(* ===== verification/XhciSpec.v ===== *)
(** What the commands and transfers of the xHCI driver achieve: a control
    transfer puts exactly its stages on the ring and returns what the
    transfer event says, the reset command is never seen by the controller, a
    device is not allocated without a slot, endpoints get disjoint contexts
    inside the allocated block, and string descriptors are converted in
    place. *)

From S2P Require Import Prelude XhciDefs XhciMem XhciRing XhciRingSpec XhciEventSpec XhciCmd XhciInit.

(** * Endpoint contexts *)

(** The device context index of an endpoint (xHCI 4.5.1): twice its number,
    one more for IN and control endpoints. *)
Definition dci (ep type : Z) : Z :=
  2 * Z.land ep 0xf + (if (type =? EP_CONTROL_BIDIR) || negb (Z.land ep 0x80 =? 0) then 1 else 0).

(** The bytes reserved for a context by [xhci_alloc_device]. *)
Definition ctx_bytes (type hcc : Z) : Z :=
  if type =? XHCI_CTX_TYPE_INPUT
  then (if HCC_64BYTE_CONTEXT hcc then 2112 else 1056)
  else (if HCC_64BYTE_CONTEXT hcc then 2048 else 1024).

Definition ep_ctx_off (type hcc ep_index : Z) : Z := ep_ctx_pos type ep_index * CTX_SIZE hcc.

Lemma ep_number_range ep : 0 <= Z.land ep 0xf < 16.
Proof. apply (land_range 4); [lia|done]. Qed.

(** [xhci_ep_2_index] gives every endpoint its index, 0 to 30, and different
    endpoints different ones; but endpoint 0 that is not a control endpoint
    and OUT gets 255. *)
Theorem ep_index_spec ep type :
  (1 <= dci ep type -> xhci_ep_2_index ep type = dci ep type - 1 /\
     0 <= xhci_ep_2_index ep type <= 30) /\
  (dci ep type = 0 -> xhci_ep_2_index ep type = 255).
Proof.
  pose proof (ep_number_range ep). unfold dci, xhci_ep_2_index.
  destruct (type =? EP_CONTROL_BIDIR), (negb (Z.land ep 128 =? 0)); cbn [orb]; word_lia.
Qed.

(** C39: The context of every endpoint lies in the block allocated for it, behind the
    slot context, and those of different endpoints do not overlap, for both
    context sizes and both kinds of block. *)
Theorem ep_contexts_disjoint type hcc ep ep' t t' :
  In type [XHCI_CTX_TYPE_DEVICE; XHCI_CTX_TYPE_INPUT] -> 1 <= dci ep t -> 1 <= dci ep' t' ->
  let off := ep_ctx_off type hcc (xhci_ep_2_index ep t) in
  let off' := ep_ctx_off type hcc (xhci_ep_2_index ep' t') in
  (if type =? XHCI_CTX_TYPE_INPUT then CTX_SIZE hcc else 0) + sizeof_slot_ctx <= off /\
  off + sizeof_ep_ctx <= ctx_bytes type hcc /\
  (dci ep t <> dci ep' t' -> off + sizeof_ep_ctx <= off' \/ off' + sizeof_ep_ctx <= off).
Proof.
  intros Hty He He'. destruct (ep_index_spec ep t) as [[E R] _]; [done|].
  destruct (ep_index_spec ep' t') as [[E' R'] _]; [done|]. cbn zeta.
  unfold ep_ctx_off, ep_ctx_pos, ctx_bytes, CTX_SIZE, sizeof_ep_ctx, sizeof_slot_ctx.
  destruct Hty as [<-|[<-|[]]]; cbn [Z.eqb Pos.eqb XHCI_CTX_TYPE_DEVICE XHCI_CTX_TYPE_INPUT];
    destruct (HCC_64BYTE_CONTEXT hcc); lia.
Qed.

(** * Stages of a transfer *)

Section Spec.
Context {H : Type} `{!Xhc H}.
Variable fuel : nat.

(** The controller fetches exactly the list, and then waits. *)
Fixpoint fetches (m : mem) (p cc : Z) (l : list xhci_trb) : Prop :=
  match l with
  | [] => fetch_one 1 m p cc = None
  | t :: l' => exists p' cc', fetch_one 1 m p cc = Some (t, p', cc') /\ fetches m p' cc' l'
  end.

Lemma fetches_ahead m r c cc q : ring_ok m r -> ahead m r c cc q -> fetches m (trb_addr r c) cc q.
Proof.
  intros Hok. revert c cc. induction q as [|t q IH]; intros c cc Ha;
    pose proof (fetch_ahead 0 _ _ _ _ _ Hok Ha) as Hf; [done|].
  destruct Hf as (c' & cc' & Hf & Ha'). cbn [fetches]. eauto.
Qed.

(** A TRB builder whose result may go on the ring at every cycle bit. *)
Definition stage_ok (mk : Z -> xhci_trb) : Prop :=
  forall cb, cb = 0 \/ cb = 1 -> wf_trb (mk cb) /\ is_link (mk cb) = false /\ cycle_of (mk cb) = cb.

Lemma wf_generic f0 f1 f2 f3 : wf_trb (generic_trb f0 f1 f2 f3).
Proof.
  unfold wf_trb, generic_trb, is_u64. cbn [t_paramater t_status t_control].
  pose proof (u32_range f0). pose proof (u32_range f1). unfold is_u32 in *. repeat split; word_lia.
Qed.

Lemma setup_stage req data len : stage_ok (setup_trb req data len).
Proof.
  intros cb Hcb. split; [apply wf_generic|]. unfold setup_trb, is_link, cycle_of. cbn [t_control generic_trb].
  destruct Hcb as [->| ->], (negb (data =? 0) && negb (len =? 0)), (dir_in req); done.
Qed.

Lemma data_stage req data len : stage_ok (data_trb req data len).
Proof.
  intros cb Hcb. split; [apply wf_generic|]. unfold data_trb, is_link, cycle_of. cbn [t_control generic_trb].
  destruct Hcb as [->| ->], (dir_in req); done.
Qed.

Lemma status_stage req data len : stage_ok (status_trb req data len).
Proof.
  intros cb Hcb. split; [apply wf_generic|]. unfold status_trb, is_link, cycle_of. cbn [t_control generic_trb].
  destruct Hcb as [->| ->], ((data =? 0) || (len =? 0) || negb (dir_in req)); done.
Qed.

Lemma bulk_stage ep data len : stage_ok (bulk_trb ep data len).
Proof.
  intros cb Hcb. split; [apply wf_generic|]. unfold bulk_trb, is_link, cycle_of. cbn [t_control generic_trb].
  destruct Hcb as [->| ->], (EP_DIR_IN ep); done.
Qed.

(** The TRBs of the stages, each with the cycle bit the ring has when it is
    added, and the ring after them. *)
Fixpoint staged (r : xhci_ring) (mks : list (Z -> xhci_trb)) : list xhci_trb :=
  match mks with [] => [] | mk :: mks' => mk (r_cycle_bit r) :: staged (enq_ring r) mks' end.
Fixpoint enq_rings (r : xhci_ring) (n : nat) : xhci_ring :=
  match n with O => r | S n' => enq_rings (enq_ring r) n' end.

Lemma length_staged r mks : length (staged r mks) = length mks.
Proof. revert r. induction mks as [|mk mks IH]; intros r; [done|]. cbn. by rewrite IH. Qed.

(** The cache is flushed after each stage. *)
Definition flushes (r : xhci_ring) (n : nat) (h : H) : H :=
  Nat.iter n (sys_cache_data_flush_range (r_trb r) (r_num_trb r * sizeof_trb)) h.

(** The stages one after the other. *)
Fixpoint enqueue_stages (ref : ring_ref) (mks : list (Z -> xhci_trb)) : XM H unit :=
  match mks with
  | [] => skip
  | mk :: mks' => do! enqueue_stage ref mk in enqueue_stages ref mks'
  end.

--------------------

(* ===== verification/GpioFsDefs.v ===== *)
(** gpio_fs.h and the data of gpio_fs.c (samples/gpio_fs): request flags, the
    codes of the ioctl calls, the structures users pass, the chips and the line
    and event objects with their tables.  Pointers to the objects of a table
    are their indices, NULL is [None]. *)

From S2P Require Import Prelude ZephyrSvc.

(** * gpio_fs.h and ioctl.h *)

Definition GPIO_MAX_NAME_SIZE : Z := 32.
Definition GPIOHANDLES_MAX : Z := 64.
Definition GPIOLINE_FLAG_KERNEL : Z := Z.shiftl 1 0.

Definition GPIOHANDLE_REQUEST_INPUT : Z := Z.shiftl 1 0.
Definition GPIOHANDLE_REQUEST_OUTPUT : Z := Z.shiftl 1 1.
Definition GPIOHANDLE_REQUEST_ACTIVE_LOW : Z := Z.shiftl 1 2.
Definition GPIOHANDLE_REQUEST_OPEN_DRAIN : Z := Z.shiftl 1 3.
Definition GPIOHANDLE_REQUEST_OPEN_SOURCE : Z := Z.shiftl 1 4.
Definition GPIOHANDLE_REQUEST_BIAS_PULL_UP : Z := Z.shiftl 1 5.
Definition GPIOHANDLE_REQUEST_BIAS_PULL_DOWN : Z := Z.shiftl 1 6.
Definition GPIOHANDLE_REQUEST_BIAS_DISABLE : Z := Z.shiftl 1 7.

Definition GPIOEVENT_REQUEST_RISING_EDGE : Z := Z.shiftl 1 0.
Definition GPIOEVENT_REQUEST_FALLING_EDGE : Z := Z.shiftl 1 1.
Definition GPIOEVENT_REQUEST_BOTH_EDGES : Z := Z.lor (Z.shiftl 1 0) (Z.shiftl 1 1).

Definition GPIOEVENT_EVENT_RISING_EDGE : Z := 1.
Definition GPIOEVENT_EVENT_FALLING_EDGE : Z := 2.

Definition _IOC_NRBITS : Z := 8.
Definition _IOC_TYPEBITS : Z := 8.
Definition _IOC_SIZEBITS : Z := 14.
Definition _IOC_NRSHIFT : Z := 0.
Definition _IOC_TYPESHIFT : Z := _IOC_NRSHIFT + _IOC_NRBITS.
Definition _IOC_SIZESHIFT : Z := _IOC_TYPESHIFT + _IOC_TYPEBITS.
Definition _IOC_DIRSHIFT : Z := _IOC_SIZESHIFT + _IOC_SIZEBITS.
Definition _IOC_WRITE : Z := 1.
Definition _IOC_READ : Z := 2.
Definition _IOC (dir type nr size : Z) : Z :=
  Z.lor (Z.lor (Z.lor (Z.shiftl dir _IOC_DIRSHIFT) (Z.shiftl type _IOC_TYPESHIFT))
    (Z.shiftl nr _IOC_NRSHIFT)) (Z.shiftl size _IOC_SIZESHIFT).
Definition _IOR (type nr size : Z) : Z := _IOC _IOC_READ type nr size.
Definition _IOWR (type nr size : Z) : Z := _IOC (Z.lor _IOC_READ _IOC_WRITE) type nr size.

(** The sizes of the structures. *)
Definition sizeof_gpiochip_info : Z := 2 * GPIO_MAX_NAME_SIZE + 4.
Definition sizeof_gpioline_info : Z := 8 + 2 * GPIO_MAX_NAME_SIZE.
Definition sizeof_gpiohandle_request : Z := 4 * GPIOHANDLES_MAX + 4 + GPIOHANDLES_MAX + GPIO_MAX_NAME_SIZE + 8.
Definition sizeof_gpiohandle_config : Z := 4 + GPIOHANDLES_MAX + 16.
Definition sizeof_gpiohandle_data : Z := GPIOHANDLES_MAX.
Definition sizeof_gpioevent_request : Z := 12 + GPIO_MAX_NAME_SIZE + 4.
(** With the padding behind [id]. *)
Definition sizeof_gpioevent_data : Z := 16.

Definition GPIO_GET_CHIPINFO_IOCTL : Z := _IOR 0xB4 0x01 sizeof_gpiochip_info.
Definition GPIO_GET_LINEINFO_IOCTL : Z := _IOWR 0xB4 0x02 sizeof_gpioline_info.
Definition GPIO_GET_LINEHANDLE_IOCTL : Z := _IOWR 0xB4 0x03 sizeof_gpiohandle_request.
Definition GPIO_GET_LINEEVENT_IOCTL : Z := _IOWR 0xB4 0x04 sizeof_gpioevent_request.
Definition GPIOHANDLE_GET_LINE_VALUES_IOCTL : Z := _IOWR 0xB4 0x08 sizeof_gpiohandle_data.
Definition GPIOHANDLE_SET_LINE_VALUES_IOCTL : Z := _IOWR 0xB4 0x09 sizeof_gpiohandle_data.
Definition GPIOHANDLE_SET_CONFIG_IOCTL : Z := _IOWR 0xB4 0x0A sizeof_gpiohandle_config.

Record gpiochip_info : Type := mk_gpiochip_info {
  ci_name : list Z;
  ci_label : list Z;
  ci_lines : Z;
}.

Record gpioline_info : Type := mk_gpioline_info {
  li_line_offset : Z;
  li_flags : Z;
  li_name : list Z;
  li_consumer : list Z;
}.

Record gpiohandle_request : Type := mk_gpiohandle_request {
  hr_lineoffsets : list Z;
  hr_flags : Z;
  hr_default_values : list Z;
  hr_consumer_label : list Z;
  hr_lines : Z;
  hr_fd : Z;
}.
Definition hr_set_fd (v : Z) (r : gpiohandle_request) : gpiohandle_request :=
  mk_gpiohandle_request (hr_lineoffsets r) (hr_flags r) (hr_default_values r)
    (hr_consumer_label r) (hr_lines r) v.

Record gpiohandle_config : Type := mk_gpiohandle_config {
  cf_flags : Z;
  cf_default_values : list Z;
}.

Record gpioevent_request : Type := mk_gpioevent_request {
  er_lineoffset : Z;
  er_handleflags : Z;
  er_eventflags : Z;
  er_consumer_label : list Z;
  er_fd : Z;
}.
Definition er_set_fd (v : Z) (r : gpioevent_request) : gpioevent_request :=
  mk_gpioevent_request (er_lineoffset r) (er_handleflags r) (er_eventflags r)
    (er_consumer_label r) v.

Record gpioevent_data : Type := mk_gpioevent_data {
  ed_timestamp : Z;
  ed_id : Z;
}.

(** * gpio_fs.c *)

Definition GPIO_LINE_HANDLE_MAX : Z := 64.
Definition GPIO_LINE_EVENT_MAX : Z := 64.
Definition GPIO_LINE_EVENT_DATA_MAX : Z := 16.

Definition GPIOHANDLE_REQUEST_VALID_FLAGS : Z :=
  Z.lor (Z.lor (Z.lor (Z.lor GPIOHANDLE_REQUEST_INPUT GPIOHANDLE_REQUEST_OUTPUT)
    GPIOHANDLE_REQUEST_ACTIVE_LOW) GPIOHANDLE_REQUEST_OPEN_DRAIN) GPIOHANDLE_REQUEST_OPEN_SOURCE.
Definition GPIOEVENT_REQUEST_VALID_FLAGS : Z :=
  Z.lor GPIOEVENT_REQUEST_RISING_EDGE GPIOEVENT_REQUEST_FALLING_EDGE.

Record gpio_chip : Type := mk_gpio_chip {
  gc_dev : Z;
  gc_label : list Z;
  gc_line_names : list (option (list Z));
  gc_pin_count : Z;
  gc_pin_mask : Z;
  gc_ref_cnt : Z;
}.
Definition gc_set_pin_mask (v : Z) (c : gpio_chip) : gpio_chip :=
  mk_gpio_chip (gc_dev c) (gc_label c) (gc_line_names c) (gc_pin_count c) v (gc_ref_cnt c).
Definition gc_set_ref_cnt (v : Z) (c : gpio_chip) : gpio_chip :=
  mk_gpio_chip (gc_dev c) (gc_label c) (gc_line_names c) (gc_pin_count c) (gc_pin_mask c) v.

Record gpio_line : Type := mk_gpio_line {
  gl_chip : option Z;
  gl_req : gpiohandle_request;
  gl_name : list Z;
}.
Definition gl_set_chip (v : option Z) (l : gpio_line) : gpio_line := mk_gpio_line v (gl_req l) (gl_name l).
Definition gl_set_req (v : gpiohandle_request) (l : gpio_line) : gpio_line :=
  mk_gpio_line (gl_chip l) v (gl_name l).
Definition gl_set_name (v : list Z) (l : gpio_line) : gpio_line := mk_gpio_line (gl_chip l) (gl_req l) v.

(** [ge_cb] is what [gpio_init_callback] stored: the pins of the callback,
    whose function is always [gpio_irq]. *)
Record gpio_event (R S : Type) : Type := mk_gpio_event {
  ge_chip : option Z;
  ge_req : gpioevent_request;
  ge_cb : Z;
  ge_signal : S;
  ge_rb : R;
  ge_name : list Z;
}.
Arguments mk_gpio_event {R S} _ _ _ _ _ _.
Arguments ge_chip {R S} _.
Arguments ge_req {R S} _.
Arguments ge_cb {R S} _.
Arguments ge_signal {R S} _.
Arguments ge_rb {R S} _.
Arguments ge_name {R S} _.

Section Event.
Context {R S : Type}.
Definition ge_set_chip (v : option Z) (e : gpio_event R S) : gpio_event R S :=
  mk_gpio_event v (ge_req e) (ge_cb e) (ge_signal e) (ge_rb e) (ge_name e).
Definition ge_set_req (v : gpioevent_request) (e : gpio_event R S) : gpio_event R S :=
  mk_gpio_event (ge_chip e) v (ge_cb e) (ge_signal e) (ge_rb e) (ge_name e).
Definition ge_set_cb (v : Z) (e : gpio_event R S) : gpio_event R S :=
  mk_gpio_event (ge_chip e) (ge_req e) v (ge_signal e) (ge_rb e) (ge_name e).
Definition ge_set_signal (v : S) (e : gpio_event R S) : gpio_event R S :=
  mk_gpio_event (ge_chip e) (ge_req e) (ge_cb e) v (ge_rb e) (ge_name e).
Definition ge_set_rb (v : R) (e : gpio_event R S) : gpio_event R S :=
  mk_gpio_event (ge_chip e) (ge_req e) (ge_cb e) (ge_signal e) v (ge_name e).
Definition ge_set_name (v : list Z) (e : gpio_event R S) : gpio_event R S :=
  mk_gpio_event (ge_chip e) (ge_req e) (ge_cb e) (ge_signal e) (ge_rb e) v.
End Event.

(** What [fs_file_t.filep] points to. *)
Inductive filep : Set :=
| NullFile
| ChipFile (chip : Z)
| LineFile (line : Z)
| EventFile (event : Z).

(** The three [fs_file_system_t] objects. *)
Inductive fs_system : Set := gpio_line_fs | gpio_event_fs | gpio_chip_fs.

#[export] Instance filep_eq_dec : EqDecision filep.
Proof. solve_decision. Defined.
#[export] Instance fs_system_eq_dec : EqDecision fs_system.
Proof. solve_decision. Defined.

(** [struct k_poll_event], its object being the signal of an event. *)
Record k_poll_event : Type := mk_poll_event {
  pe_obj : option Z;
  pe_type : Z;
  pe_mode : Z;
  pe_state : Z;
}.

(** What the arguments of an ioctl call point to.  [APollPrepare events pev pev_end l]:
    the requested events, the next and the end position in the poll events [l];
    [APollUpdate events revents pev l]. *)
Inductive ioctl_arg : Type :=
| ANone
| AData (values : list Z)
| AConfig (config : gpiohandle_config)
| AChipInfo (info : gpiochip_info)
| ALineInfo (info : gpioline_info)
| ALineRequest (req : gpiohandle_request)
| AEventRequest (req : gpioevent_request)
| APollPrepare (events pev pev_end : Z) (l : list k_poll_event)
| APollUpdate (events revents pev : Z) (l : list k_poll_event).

--------------------

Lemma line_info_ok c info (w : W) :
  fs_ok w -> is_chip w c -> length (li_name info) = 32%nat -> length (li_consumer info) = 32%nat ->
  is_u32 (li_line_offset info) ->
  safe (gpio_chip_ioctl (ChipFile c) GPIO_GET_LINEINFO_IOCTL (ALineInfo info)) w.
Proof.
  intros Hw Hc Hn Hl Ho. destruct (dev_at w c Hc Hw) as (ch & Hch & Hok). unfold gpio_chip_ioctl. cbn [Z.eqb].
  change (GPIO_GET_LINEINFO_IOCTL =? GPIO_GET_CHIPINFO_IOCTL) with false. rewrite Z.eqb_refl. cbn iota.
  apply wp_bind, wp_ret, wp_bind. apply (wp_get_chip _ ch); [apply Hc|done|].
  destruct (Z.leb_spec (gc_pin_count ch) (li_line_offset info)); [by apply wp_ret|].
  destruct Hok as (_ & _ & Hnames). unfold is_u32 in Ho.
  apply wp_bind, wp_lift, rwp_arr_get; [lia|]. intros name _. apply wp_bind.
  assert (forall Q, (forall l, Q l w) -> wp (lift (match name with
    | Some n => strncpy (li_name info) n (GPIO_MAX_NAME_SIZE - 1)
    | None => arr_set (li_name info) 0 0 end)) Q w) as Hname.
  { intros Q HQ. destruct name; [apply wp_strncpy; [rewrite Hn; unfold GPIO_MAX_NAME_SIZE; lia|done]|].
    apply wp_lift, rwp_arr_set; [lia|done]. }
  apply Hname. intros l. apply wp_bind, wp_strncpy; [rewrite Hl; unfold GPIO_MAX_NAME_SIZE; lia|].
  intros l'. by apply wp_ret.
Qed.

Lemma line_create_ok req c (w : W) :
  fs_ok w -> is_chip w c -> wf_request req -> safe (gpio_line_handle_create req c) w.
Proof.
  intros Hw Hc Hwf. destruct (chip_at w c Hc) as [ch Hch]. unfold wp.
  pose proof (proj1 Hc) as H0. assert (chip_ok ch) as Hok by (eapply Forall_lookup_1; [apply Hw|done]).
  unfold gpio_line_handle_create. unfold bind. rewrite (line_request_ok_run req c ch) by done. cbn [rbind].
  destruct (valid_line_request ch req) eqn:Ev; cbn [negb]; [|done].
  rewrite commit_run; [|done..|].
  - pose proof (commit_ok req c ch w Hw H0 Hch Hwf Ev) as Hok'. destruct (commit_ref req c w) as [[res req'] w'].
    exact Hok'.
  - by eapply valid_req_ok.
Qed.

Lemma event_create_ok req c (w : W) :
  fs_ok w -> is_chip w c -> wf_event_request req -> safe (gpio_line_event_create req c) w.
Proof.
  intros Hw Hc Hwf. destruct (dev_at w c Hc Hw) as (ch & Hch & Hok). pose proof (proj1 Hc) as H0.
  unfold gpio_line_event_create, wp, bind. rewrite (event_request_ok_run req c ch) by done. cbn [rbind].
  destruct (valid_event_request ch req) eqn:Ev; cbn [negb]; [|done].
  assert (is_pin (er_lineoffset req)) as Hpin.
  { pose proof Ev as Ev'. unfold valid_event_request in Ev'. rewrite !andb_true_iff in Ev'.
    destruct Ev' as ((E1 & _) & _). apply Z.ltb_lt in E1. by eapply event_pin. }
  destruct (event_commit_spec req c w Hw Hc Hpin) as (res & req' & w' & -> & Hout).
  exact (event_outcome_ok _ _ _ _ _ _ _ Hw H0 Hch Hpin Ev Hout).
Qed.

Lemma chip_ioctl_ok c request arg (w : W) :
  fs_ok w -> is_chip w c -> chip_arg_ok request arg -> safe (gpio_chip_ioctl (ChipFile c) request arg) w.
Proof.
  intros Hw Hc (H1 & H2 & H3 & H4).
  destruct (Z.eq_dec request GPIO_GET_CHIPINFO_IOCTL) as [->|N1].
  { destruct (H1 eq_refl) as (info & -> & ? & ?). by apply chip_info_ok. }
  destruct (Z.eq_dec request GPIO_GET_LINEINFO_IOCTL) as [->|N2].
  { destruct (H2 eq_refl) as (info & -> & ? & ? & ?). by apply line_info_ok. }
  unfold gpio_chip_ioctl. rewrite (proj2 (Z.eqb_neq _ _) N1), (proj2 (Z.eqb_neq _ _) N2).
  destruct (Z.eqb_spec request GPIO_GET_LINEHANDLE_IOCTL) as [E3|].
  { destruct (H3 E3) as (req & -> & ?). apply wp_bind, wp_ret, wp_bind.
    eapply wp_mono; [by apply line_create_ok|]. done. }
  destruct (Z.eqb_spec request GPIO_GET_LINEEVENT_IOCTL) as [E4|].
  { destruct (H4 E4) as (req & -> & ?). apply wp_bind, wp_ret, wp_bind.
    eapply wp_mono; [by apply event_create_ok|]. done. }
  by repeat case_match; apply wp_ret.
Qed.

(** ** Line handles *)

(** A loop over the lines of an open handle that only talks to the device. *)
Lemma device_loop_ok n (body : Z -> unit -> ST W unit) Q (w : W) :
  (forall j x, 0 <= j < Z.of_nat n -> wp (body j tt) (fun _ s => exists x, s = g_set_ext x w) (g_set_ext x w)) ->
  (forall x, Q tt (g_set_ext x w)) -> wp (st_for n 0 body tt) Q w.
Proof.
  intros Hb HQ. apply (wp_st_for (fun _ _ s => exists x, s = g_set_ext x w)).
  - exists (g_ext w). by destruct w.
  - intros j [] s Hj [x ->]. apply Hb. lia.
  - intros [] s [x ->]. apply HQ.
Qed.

--------------------

# [THE TASK]
Extract every line containing the string "induction" from the data above.

# [EXERCISE RESULT]
  intros Hok. revert c cc. induction q as [|t q IH]; intros c cc Ha;
Proof. revert r. induction mks as [|mk mks IH]; intros r; [done|]. cbn. by rewrite IH. Qed.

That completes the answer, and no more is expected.